Surprisingly, there is a theory that existed around 2000 years ago.As you know, the raw material for sake is rice. It is said that the origin of sake is about 2000 years ago because it was during the Yayoi Period when rice cultivation was introduced from China to Japan about 2000 years ago.
Isn’t it unimaginable that the technology from 2000 years ago is still inherited in 2020? If you think that sake masters have been carefully handed it down to future generations, it seems that sake is truly sacred.
In other words, it is no exaggeration to say that the history of sake is the history of Japanese rice culture. I would like to introduce the history and culture of sake in an easy-to-understand manner.
In fact, there are various theories about the origin and history of sake, and research is still ongoing.

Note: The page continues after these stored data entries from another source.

(* ===== verification/Log.v ===== *)
(** * Log levels, events and the pattern formatter (sylar/log.h, sylar/log.cpp)

    A formatter is the list of items its pattern is taken apart into; the loop of
    LogFormatter::init is written over positions in the pattern, as in the
    source.  Threads, fibers and time are what the event was made with; strftime
    on the local time is a parameter. *)

From Stdlib Require Import ZArith Lia Ascii String List.
From stdpp Require Import base list strings.
From S2P Require Import Prelude CString.

Local Open Scope string_scope.
Local Open Scope list_scope.

(** ** LogLevel *)

Module LogLevel.
Definition UNKNOW : Z := 0.
Definition DEBUG : Z := 1.
Definition INFO : Z := 2.
Definition WARN : Z := 3.
Definition ERROR : Z := 4.
Definition FATAL : Z := 5.

Definition ToString (level : Z) : string :=
  if (level =? DEBUG)%Z then "DEBUG" else if (level =? INFO)%Z then "INFO" else if (level =? WARN)%Z then "WARN"
  else if (level =? ERROR)%Z then "ERROR" else if (level =? FATAL)%Z then "FATAL" else "UNKNOW".

Definition FromString (str : string) : Z :=
  if bool_decide (str = "debug") then DEBUG else if bool_decide (str = "info") then INFO
  else if bool_decide (str = "warn") then WARN else if bool_decide (str = "error") then ERROR
  else if bool_decide (str = "fatal") then FATAL
  else if bool_decide (str = "DEBUG") then DEBUG else if bool_decide (str = "INFO") then INFO
  else if bool_decide (str = "WARN") then WARN else if bool_decide (str = "ERROR") then ERROR
  else if bool_decide (str = "FATAL") then FATAL else UNKNOW.
End LogLevel.

(** ** Events

    The logger of an event is its name, under which it stays in the table. *)

Record LogEvent : Type := mkEvent {
  e_file : string;
  e_line : Z;
  e_threadId : Z;
  e_fiberId : Z;
  e_time : Z;
  e_elapse : Z;
  e_threadName : string;
  e_content : string;
  e_logger : string;
  e_level : Z
}.

Definition LogEvent_new (logger : string) (level : Z) (file : string) (line elapse threadId fiberId time : Z)
  (thread_name : string) : LogEvent :=
  mkEvent file (i32 line) (u32 threadId) (u32 fiberId) (u64 time) (u32 elapse) thread_name "" logger level.

(** [getSS() << s]; [format] does the same with the text of vasprintf, or nothing
    when it fails. *)
Definition event_write (s : string) (e : LogEvent) : LogEvent :=
  mkEvent (e_file e) (e_line e) (e_threadId e) (e_fiberId e) (e_time e) (e_elapse e) (e_threadName e)
    (e_content e ++ s)%string (e_logger e) (e_level e).
Definition event_format (text : option string) (e : LogEvent) : LogEvent :=
  match text with Some s => event_write s e | None => e end.

(** ** Items *)

Inductive FormatItem : Type :=
  | MessageFormatItem
  | LevelFormatItem
  | ElapseFormatItem
  | NameFormatItem
  | ThreadIdFormatItem
  | NewLineFormatItem
  | DateTimeFormatItem (m_format : string)
  | FilenameFormatItem
  | LineFormatItem
  | TabFormatItem
  | FiberIdFormatItem
  | ThreadNameFormatItem
  | StringFormatItem (m_string : string).

#[global] Instance FormatItem_eq_dec : EqDecision FormatItem.
Proof. solve_decision. Defined.

Definition default_time : string := "%Y-%m-%d %H:%M:%S".
Definition DateTimeFormatItem_new (format : string) : FormatItem :=
  DateTimeFormatItem (if bool_decide (format = "") then default_time else format).

Definition newline : string := String "010"%char "".
Definition tab : string := String "009"%char "".

(** A signed number as the stream writes it. *)
Definition sdec (z : Z) : string := if (z <? 0)%Z then ("-" ++ dec (- z))%string else dec z.

Section format.
Context (strftime : string -> Z -> string).

Definition format_item (item : FormatItem) (level : Z) (event : LogEvent) : string :=
  match item with
  | MessageFormatItem => e_content event
  | LevelFormatItem => LogLevel.ToString level
  | ElapseFormatItem => dec (e_elapse event)
  | NameFormatItem => e_logger event
  | ThreadIdFormatItem => dec (e_threadId event)
  | NewLineFormatItem => newline
  | DateTimeFormatItem f => strftime f (e_time event)
  | FilenameFormatItem => e_file event
  | LineFormatItem => sdec (e_line event)
  | TabFormatItem => tab
  | FiberIdFormatItem => dec (e_fiberId event)
  | ThreadNameFormatItem => e_threadName event
  | StringFormatItem s => s
  end.

Definition format_items (items : list FormatItem) (level : Z) (event : LogEvent) : string :=
  fold_left (fun os i => (os ++ format_item i level event)%string) items "".
End format.

(** ** LogFormatter::init *)

Definition isalpha (c : ascii) : bool :=
  ((65 <=? code c) && (code c <=? 90) || (97 <=? code c) && (code c <=? 122))%Z.

(** [substr(pos, len)] *)
Definition substr (p : list ascii) (pos len : nat) : list ascii := take len (drop pos p).

(** The while loop behind a percent sign at [i]: the position behind the
    directive, whether a brace is left open, the name and the format. *)
Fixpoint scan (fuel : nat) (p : list ascii) (i n : nat) (fmt_status : bool) (fmt_begin : nat) (str fmt : list ascii)
  : nat * bool * list ascii * list ascii :=
  match fuel with
  | O => (n, fmt_status, str, fmt)
  | S fuel =>
      match p !! n with
      | None => (n, fmt_status, str, fmt)
      | Some c =>
          if negb fmt_status && (negb (isalpha c) && negb (Ascii.eqb c "{") && negb (Ascii.eqb c "}"))
          then (n, fmt_status, substr p (i + 1) (n - i - 1), fmt)
          else if negb fmt_status && Ascii.eqb c "{"
          then scan fuel p i (n + 1) true n (substr p (i + 1) (n - i - 1)) fmt
          else if fmt_status && Ascii.eqb c "}"
          then (n + 1, false, str, substr p (fmt_begin + 1) (n - fmt_begin - 1))
          else
            let str' := if (n + 1 =? length p)%nat && bool_decide (str = [])
                        then drop (i + 1) p else str in
            scan fuel p i (n + 1) fmt_status fmt_begin str' fmt
      end
  end%nat.

(** What the pattern is taken apart into: texts, and names with a format. *)
Inductive entry : Type :=
  | Text (s : list ascii)
  | Directive (str fmt : list ascii).

Definition flush (nstr : list ascii) : list entry := match nstr with [] => [] | _ => [Text nstr] end.

Definition pattern_error : list ascii := list_ascii_of_string "<<pattern_error>>".

(** The for loop, with the text collected so far. *)
Fixpoint init_loop (fuel : nat) (p : list ascii) (i : nat) (nstr : list ascii) (vec : list entry) (m_error : bool)
  : list entry * bool :=
  match fuel with
  | O => (vec ++ flush nstr, m_error)
  | S fuel =>
      match p !! i with
      | None => (vec ++ flush nstr, m_error)
      | Some c =>
          if negb (Ascii.eqb c "%") then init_loop fuel p (i + 1) (nstr ++ [c]) vec m_error
          else if bool_decide (p !! (i + 1) = Some "%"%char)
          then init_loop fuel p (i + 1) (nstr ++ ["%"%char]) vec m_error
          else
            match scan (length p) p i (i + 1) false 0 [] [] with
            | (n, false, str, fmt) => init_loop fuel p n [] (vec ++ flush nstr ++ [Directive str fmt]) m_error
            | (n, true, str, fmt) => init_loop fuel p (i + 1) nstr (vec ++ [Text pattern_error]) true
            end
      end
  end%nat.

(** [s_format_items] *)
Definition format_item_of (str fmt : string) : option FormatItem :=
  if bool_decide (str = "m") then Some MessageFormatItem
  else if bool_decide (str = "p") then Some LevelFormatItem
  else if bool_decide (str = "r") then Some ElapseFormatItem
  else if bool_decide (str = "c") then Some NameFormatItem
  else if bool_decide (str = "t") then Some ThreadIdFormatItem
  else if bool_decide (str = "n") then Some NewLineFormatItem
  else if bool_decide (str = "d") then Some (DateTimeFormatItem_new fmt)
  else if bool_decide (str = "f") then Some FilenameFormatItem
  else if bool_decide (str = "l") then Some LineFormatItem
  else if bool_decide (str = "T") then Some TabFormatItem
  else if bool_decide (str = "F") then Some FiberIdFormatItem
  else if bool_decide (str = "N") then Some ThreadNameFormatItem
  else None.

(** The second loop: items and whether one was not known. *)
Definition item_of (e : entry) : FormatItem * bool :=
  match e with
  | Text s => (StringFormatItem (string_of_list_ascii s), false)
  | Directive str fmt =>
      match format_item_of (string_of_list_ascii str) (string_of_list_ascii fmt) with
      | Some it => (it, false)
      | None => (StringFormatItem ("<<error_format %" ++ string_of_list_ascii str ++ ">>")%string, true)
      end
  end.

Record LogFormatter : Type := mkFormatter {
  m_items : list FormatItem;
  m_pattern : string;
  m_error : bool
}.

Definition LogFormatter_new (pattern : string) : LogFormatter :=
  let p := list_ascii_of_string pattern in
  let '(vec, err) := init_loop (length p) p 0 [] [] false in
  mkFormatter (map (fun e => (item_of e).1) vec) pattern (err || existsb (fun e => (item_of e).2) vec).

Definition default_pattern : string := "%d{%Y-%m-%d %H:%M:%S}%T%t%T%N%T%F%T[%p]%T[%c]%T%f:%l%T%m%n".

It’s understandable because it has such a history. Do you want the research results to be clear? Because there are things you do not understand, you can taste sake carefully, thinking of old people. By doing so, you may be able to taste sake better than ever.
It seems that there is an article called “Wakoku no Sake” (倭国の酒) around 250 A.D. in the history of Japanese sake. You can feel the history in the expression “Ｗakoku“. Also, in 745, it was described in the famous “Man’yoshu” about a sake shop in “Noto no Kuni Kumaki“. The sake shop was specified in the Man’yoshu.

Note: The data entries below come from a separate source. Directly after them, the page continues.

(* ===== verification/LogSpec.v ===== *)
(** * The pattern parser of the logger against a recursive reader

    LogFormatter::init works with positions and flags; [read_pattern] reads the
    list of characters.  They agree on every pattern, broken ones included. *)

From Equations Require Import Equations.
From Stdlib Require Import ZArith Lia Ascii String List.
From stdpp Require Import base list strings.
From S2P Require Import Prelude CString Log.

Local Open Scope string_scope.
Local Open Scope list_scope.
Local Open Scope nat_scope.

(** ** The reader *)

Definition name_char (c : ascii) : bool := isalpha c || Ascii.eqb c "}".

Fixpoint span (P : ascii -> bool) (l : list ascii) : list ascii * list ascii :=
  match l with
  | [] => ([], [])
  | c :: r => if P c then let '(a, b) := span P r in (c :: a, b) else ([], l)
  end.

(** Up to a character, and behind it. *)
Fixpoint cut (d : ascii) (l : list ascii) : option (list ascii * list ascii) :=
  match l with
  | [] => None
  | c :: r => if Ascii.eqb c d then Some ([], r)
              else match cut d r with Some (a, b) => Some (c :: a, b) | None => None end
  end.

(** Behind a percent sign: the name, the format in braces and the rest;
    nothing when the brace is not closed. *)
Definition directive (r : list ascii) : option (list ascii * list ascii * list ascii) :=
  let '(name, rest) := span name_char r in
  match rest with
  | c :: t => if Ascii.eqb c "{"
              then match cut "}" t with Some (fmt, rest') => Some (name, fmt, rest') | None => None end
              else Some (name, [], rest)
  | [] => Some (name, [], [])
  end.

Lemma span_parts P l : l = (span P l).1 ++ (span P l).2.
Proof.
  induction l as [|c r IH]; simpl; [reflexivity|]. destruct (P c); [|reflexivity].
  destruct (span P r); simpl in *. congruence.
Qed.

Lemma cut_app d l a b : cut d l = Some (a, b) -> l = a ++ d :: b.
Proof.
  revert a b. induction l as [|c r IH]; intros a b; simpl; [discriminate|].
  destruct (Ascii.eqb_spec c d) as [->|]; [intros [= <- <-]; reflexivity|].
  destruct (cut d r) as [[a' b']|]; [|discriminate]. intros [= <- <-]. simpl. f_equal. auto.
Qed.

Lemma directive_suffix r name fmt rest : directive r = Some (name, fmt, rest) -> exists d, r = d ++ rest.
Proof.
  unfold directive. pose proof (span_parts name_char r) as E. destruct (span name_char r) as [a b]. simpl in E. subst r.
  destruct b as [|c t]; [intros [= <- <- <-]; eauto|].
  destruct (Ascii.eqb c "{"); [|intros [= <- <- <-]; eauto].
  destruct (cut "}" t) as [[f q]|] eqn:Ec; [|discriminate]. intros [= <- <- <-]. apply cut_app in Ec. subst t.
  exists (a ++ c :: f ++ ["}"%char]). rewrite <- !app_assoc. simpl. rewrite <- app_assoc. reflexivity.
Qed.

Definition inspect {A} (x : A) : { y : A | x = y } := exist _ x eq_refl.

Definition doubled (r : list ascii) : bool := bool_decide (r !! 0 = Some "%"%char).

(** The text collected so far is put out before a directive and at the end; of
    two percent signs the first becomes text and the second is read again. *)
Equations? read_pattern (nstr l : list ascii) : list entry * bool by wf (length l) lt :=
  read_pattern nstr [] := (flush nstr, false);
  read_pattern nstr (c :: r) with Ascii.eqb c "%" => {
    | false := read_pattern (nstr ++ [c]) r;
    | true with doubled r => {
      | true := read_pattern (nstr ++ ["%"%char]) r;
      | false with inspect (directive r) => {
        | exist _ (Some (name, fmt, rest)) H :=
            let q := read_pattern [] rest in (flush nstr ++ [Directive name fmt] ++ q.1, q.2);
        | exist _ None _ := let q := read_pattern nstr r in (Text pattern_error :: q.1, true) } } }.
Proof. all: simpl; try lia. apply directive_suffix in H as [d ->]. rewrite length_app. lia. Qed.

Example read_pattern_ex :
  read_pattern [] (list_ascii_of_string "a%d{x}%%m") =
  ([Text ["a"%char]; Directive ["d"%char] ["x"%char]; Text ["%"%char]; Directive ["m"%char] []], false).
Proof. reflexivity. Qed.

(** ** The loops over positions *)

Lemma lookup_at (pre : list ascii) c todo n : n = length pre -> (pre ++ c :: todo) !! n = Some c.
Proof. intros ->. apply list_lookup_middle. reflexivity. Qed.

Lemma substr_at (pre m todo : list ascii) pos len :
  pos = length pre -> len = length m -> substr (pre ++ m ++ todo) pos len = m.
Proof.
  intros -> ->. unfold substr. rewrite drop_app_length. apply take_app_length.
Qed.

(** Inside the braces. *)
Lemma scan_format todo : forall fuel pre i str fdone fmt,
  length todo <= fuel ->
  let p := (pre ++ ["{"%char]) ++ fdone ++ todo in
  exists n str' fmt', scan fuel p i (length pre + 1 + length fdone) true (length pre) str fmt =
    match cut "}" todo with
    | Some (f, rest) => (length p - length rest, false, str, fdone ++ f)
    | None => (n, true, str', fmt')
    end.
Proof.
  induction todo as [|c t IH]; intros fuel pre i str fdone fmt Hf; cbv zeta.
  - exists (length pre + 1 + length fdone), str, fmt. simpl cut. destruct fuel; [reflexivity|]. simpl.
    rewrite app_nil_r, lookup_ge_None_2; [reflexivity|]. rewrite !length_app. simpl. lia.
  - destruct fuel as [|fuel]; simpl in Hf; [lia|]. simpl scan.
    rewrite (app_assoc _ fdone (c :: t)), lookup_at by (rewrite !length_app; simpl; lia).
    cbn [andb negb]. simpl cut. destruct (Ascii.eqb_spec c "}") as [->|Hc].
    + exists 0, [], []. rewrite app_nil_r. rewrite <- app_assoc.
      rewrite substr_at by (rewrite ?length_app; simpl; lia). repeat f_equal. rewrite !length_app. simpl. lia.
    + match goal with |- context [scan fuel _ i _ true _ ?s _] => set (str1 := s) end.
      destruct (IH fuel pre i str1 (fdone ++ [c]) fmt) as (n & str' & fmt' & E).
      { lia. }
      rewrite <- (app_assoc fdone) in E. simpl in E.
      replace (length pre + 1 + length fdone + 1) with (length pre + 1 + length (fdone ++ [c]))
        by (rewrite length_app; simpl; lia).
      rewrite <- app_assoc.
      destruct (cut "}" t) as [[f rest]|] eqn:Ec; [|exists n, str', fmt'; exact E].
      exists 0, [], []. rewrite E, <- (app_assoc fdone). simpl.
      assert (Hs : str1 = str); [|rewrite Hs; reflexivity]. unfold str1.
      apply cut_app in Ec. subst t.
      rewrite (proj2 (Nat.eqb_neq _ _)); [reflexivity|]. rewrite !length_app. simpl. rewrite length_app. simpl. lia.
Qed.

In 1233, there is also a record in the “Kongo-ji Temple Documents” that sake was being made at the temple. Sake was made in the temple. It seems that there was also such an era. Also, in 1598, the celebrity “Toyotomi Hideyoshi” made his feudal lords bring the famous sake of each country at the cherry blossom viewing party. It is said that the record is written in “Hoan Taikoki“.
Hideyoshi also seems to have liked sake. Don’t you feel a sense of familiarity?

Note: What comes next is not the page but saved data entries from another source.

(* ===== verification/LogCasts.v ===== *)
(** * The text form of a log configuration (LexicalCast of log.cpp)

    The conversions between sets of definitions, kept in the order of the names,
    and YAML, and what is left of a configuration that is written and read. *)

From Stdlib Require Import ZArith Lia Ascii String List.
From stdpp Require Import base list strings gmap.
From S2P Require Import Prelude Ordered CString Config ConfigSpec ConfigCasts Log LogManager.

Local Open Scope string_scope.
Local Open Scope list_scope.
Local Open Scope Z_scope.

(** ** Nodes *)

(** [n[key]]: a scalar throws; [Some None] is a node that is not defined. *)
Definition node_get (n : Node) (key : string) : option (option Node) :=
  match n with
  | Map l => Some (option_map snd (find (fun kn => bool_decide (kn.1 = key)) l))
  | Scalar _ => None
  | Null | Sequence _ => Some None
  end.

Section casts.
Context (Load : string -> option Node) (emit : Node -> string) (index_map : list (string * Node) -> option (list Node)).
(** [as<std::string>] of a null node *)
Context (null_text : option string).

Definition as_string (n : Node) : option string :=
  match n with Scalar s => Some s | Null => null_text | _ => None end.

(** [n[key].as<std::string>()] if it is defined *)
Definition get_text (n : Node) (key : string) : option (option string) :=
  obind_opt (node_get n key) (fun o =>
  match o with None => Some None | Some m => obind_opt (as_string m) (fun s => Some (Some s)) end).

Definition text_or_empty (o : option string) : string := match o with Some s => s | None => "" end.

(** One appender: [Some None] is one that is reported and left out. *)
Definition read_appender (a : Node) : option (option LogAppenderDefine) :=
  obind_opt (get_text a "type") (fun ty =>
  match ty with
  | None => Some None
  | Some type =>
      if bool_decide (type = "FileLogAppender") then
        obind_opt (get_text a "file") (fun file =>
        match file with
        | None => Some None
        | Some f => obind_opt (get_text a "formatter") (fun fmt => Some (Some (mkAppenderDefine 1 LogLevel.UNKNOW (text_or_empty fmt) f)))
        end)
      else if bool_decide (type = "StdoutLogAppender") then Some (Some (mkAppenderDefine 2 LogLevel.UNKNOW "" ""))
      else Some None
  end).

Definition read_appenders (n : Node) : option (list LogAppenderDefine) :=
  obind_opt (node_get n "appenders") (fun o =>
  match o with
  | None => Some []
  | Some l => obind_opt (elements_of index_map l) (fun ns => obind_opt (mapM read_appender ns) (fun l => Some (omap id l)))
  end).

Definition read_define (n : Node) : option (option LogDefine) :=
  obind_opt (get_text n "name") (fun name =>
  match name with
  | None => Some None
  | Some name =>
      obind_opt (get_text n "level") (fun level =>
      obind_opt (get_text n "formatter") (fun fmt =>
      obind_opt (read_appenders n) (fun aps =>
      Some (Some (mkDefine name (LogLevel.FromString (text_or_empty level)) (text_or_empty fmt) aps)))))
  end).

(** [operator<] of LogDefine *)
Definition define_lt (a b : LogDefine) : bool := String.ltb (d_name a) (d_name b).

Definition cast_to_defines (v : string) : option (list LogDefine) :=
  obind_opt (Load v) (fun node =>
  obind_opt (elements_of index_map node) (fun ns =>
  obind_opt (mapM read_define ns) (fun l =>
  Some (fold_left (fun m i => set_insert define_lt i m) (omap id l) [])))).

(** A node becomes a map with its first key. *)
Definition map_node (l : list (string * Node)) : Node := match l with [] => Null | _ => Map l end.

Definition text_unless (b : bool) (key s : string) : list (string * Node) := if b then [] else [(key, Scalar s)].

Definition appender_node (a : LogAppenderDefine) : Node :=
  map_node ((if d_type a =? 1 then [("type", Scalar "FileLogAppender"); ("file", Scalar (d_file a))]
             else if d_type a =? 2 then [("type", Scalar "StdoutLogAppender")] else []) ++
            text_unless (d_level a =? LogLevel.UNKNOW) "level" (LogLevel.ToString (d_level a)) ++
            text_unless (bool_decide (d_formatter a = "")) "formatter" (d_formatter a)).

(** The formatter is written when it is empty. *)
Definition define_node (i : LogDefine) : Node :=
  Map ([("name", Scalar (d_name i))] ++
       text_unless (d_loglevel i =? LogLevel.UNKNOW) "level" (LogLevel.ToString (d_loglevel i)) ++
       text_unless (negb (bool_decide (d_logformatter i = ""))) "formatter" (d_logformatter i) ++
       match d_appenders i with [] => [] | l => [("appenders", Sequence (map appender_node l))] end).

Definition cast_from_defines (v : list LogDefine) : string :=
  emit (match v with [] => Null | _ => Sequence (map define_node v) end).

(** ** What survives *)

Definition known_level (l : Z) : Z := if (LogLevel.DEBUG <=? l) && (l <=? LogLevel.FATAL) then l else LogLevel.UNKNOW.

Definition surviving_appender (a : LogAppenderDefine) : option LogAppenderDefine :=
  if d_type a =? 1 then Some (mkAppenderDefine 1 LogLevel.UNKNOW (d_formatter a) (d_file a))
  else if d_type a =? 2 then Some (mkAppenderDefine 2 LogLevel.UNKNOW "" "") else None.

Definition surviving (i : LogDefine) : LogDefine :=
  mkDefine (d_name i) (known_level (d_loglevel i)) "" (omap surviving_appender (d_appenders i)).

Lemma level_text l : LogLevel.FromString (if l =? LogLevel.UNKNOW then "" else LogLevel.ToString l) = known_level l.
Proof.
  unfold known_level, LogLevel.ToString, LogLevel.DEBUG, LogLevel.INFO, LogLevel.WARN, LogLevel.ERROR, LogLevel.FATAL, LogLevel.UNKNOW.
  destruct (Z.eqb_spec l 0); [subst; reflexivity|].
  destruct (Z.eqb_spec l 1); [subst; reflexivity|]. destruct (Z.eqb_spec l 2); [subst; reflexivity|].
  destruct (Z.eqb_spec l 3); [subst; reflexivity|]. destruct (Z.eqb_spec l 4); [subst; reflexivity|].
  destruct (Z.eqb_spec l 5); [subst; reflexivity|].
  replace ((1 <=? l) && (l <=? 5)) with false by (symmetry; apply andb_false_iff; rewrite !Z.leb_gt; lia). reflexivity.
Qed.

Lemma read_appender_node a : read_appender (appender_node a) = Some (surviving_appender a).
Proof.
  unfold read_appender, appender_node, surviving_appender, text_unless.
  destruct (d_type a =? 1); [|destruct (d_type a =? 2)];
    destruct (d_level a =? LogLevel.UNKNOW); destruct (bool_decide (d_formatter a = "")) eqn:E; try reflexivity;
    apply bool_decide_eq_true in E; simpl; rewrite E; reflexivity.
Qed.

Lemma read_appenders_nodes l : mapM read_appender (map appender_node l) = Some (map surviving_appender l).
Proof. induction l as [|a l IH]; simpl; [reflexivity|]. rewrite read_appender_node. simpl. rewrite IH. reflexivity. Qed.

Lemma omap_id_map {A B} (f : A -> option B) l : omap id (map f l) = omap f l.
Proof. induction l as [|a l IH]; simpl; [reflexivity|]. destruct (f a); simpl; [f_equal|]; exact IH. Qed.

Lemma read_all l :
  obind_opt (mapM read_appender (map appender_node l)) (fun l => Some (omap id l)) = Some (omap surviving_appender l).
Proof. rewrite read_appenders_nodes. simpl. rewrite omap_id_map. reflexivity. Qed.

Lemma read_define_node i : read_define (define_node i) = Some (Some (surviving i)).
Proof.
  assert (Ha : read_appenders (define_node i) = Some (omap surviving_appender (d_appenders i))).
  { unfold read_appenders, define_node, text_unless.
    destruct (d_appenders i) as [|a l] eqn:El; destruct (_ =? _), (negb _); try reflexivity; exact (read_all (a :: l)). }
  unfold read_define, surviving. rewrite Ha, <- level_text. unfold define_node, text_unless.
  destruct (bool_decide (d_logformatter i = "")) eqn:E; simpl; [apply bool_decide_eq_true in E; rewrite E|];
    destruct (d_loglevel i =? LogLevel.UNKNOW); destruct (d_appenders i); reflexivity.
Qed.

Lemma read_define_nodes v : mapM read_define (map define_node v) = Some (map (fun i => Some (surviving i)) v).
Proof. induction v as [|i v IH]; simpl; [reflexivity|]. rewrite read_define_node. simpl. rewrite IH. reflexivity. Qed.

#[global] Instance define_lt_strict : StrictWeak define_lt.
Proof.
  split; unfold define_lt; intros.
  - apply sw_irrefl.
  - eapply sw_trans; eassumption.
  - apply sw_split; assumption.
Qed.

Lemma surviving_sorted v : sorted define_lt v -> sorted define_lt (map surviving v).
Proof.
  induction v as [|i v IH]; intros Hs; simpl; [constructor|].
  destruct (sorted_cons_inv _ _ _ Hs) as [Hr Hi]. apply sorted_cons; [auto|].
  intros y Hy. apply list_elem_of_In, in_map_iff in Hy as (j & <- & Hj). apply (Hi j), list_elem_of_In, Hj.
Qed.

Context `{!Yaml Load emit}.

Lemma load_text_unless b key s :
  Forall (fun kn => Load (emit kn.2) = Some kn.2) (text_unless b key s).
Proof. unfold text_unless. destruct b; repeat constructor. apply load_scalar. Qed.

(** The keys of a node that is written are distinct. *)
Lemma load_map_node l :
  NoDup l.*1 -> Forall (fun kn => Load (emit kn.2) = Some kn.2) l -> Load (emit (map_node l)) = Some (map_node l).
Proof. intros Hd Hl. destruct l as [|p l]; [apply load_null|apply load_map; assumption]. Qed.

Ltac nodup_keys := apply (bool_decide_eq_true_1 (NoDup _)); reflexivity.

Lemma load_appender_node a : Load (emit (appender_node a)) = Some (appender_node a).
Proof.
  apply load_map_node.
  - unfold text_unless. destruct (d_type a =? 1); [|destruct (d_type a =? 2)]; destruct (d_level a =? _), (bool_decide _);
      nodup_keys.
  - apply Forall_app. split; [|apply Forall_app; split; apply load_text_unless].
    destruct (d_type a =? 1); [|destruct (d_type a =? 2)]; repeat constructor; apply load_scalar.
Qed.

Lemma load_define_node i : Load (emit (define_node i)) = Some (define_node i).
Proof.
  unfold define_node. apply load_map.
  - unfold text_unless. destruct (d_loglevel i =? _), (negb _), (d_appenders i); nodup_keys.
  - repeat (apply Forall_app; split); try apply load_text_unless.
    + repeat constructor. apply load_scalar.
    + destruct (d_appenders i) as [|a l]; repeat constructor. apply load_sequence, Forall_forall.
      intros n Hn. apply list_elem_of_In, in_map_iff in Hn as (b & <- & _). apply load_appender_node.
Qed.

(** What is left of a log configuration that is written and read again: the
    names, the known levels, and the kinds and files of the appenders with the
    formatters of files.  The formatters of loggers, the levels of appenders and
    the formatters of the standard output are lost, and so is an appender whose
    type is neither of the two. *)
Theorem defines_survive v :
  sorted define_lt v ->
  cast_to_defines (cast_from_defines v) = Some (map surviving v).
Proof.
  intros Hs. unfold cast_to_defines, cast_from_defines.
  assert (Hl : Load (emit (match v with [] => Null | _ => Sequence (map define_node v) end)) =
    Some (match v with [] => Null | _ => Sequence (map define_node v) end)).
  { destruct v as [|i v]; [apply load_null|]. apply load_sequence, Forall_forall.
    intros n Hn. apply list_elem_of_In, in_map_iff in Hn as (j & <- & _). apply load_define_node. }
  rewrite Hl. simpl. replace (elements_of _ _) with (Some (map define_node v)) by (destruct v; reflexivity).
  simpl. rewrite read_define_nodes. simpl. f_equal. rewrite omap_id_map.
  replace (omap (fun i => Some (surviving i)) v) with (map surviving v)
    by (clear; induction v as [|i v IH]; simpl; [reflexivity|f_equal; exact IH]).
  apply (fold_insert_sorted define_lt (map surviving v) []), surviving_sorted, Hs.
Qed.
End casts.

Lemma defines_survive_witness :
  let v := [mkDefine "db" 2 "%m" [mkAppenderDefine 1 3 "%p" "f"; mkAppenderDefine 2 4 "%m" ""]; mkDefine "sys" 100 "" []] in
  cast_to_defines decimal_load (fun _ => None) None (cast_from_defines decimal_emit v) =
  Some [mkDefine "db" 2 "" [mkAppenderDefine 1 0 "%p" "f"; mkAppenderDefine 2 0 "" ""]; mkDefine "sys" 0 "" []].
Proof.
  intros v. refine (eq_trans (defines_survive decimal_load decimal_emit (fun _ => None) None v _) _); [|reflexivity].
  repeat constructor.
Defined.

Surprisingly lately, in 1901 the sale of sake in a bottle began for the first time by ”Hakutsuru”. I guess it’s an evolution of the manufacturing method.In 1973, the ban on the use of preservatives was enacted. Until then, it contained preservatives, as a Japanese myself I didn’t even know it.
Sake is available everywhere now, but it has a long history, and there has been twists and turns to become the current distribution. Personally, I want to just try a bit of the original sake from 2000 years ago. Maybe just a lick…
If you are going to have sake next time, why don’t you put its history in the corner of your head?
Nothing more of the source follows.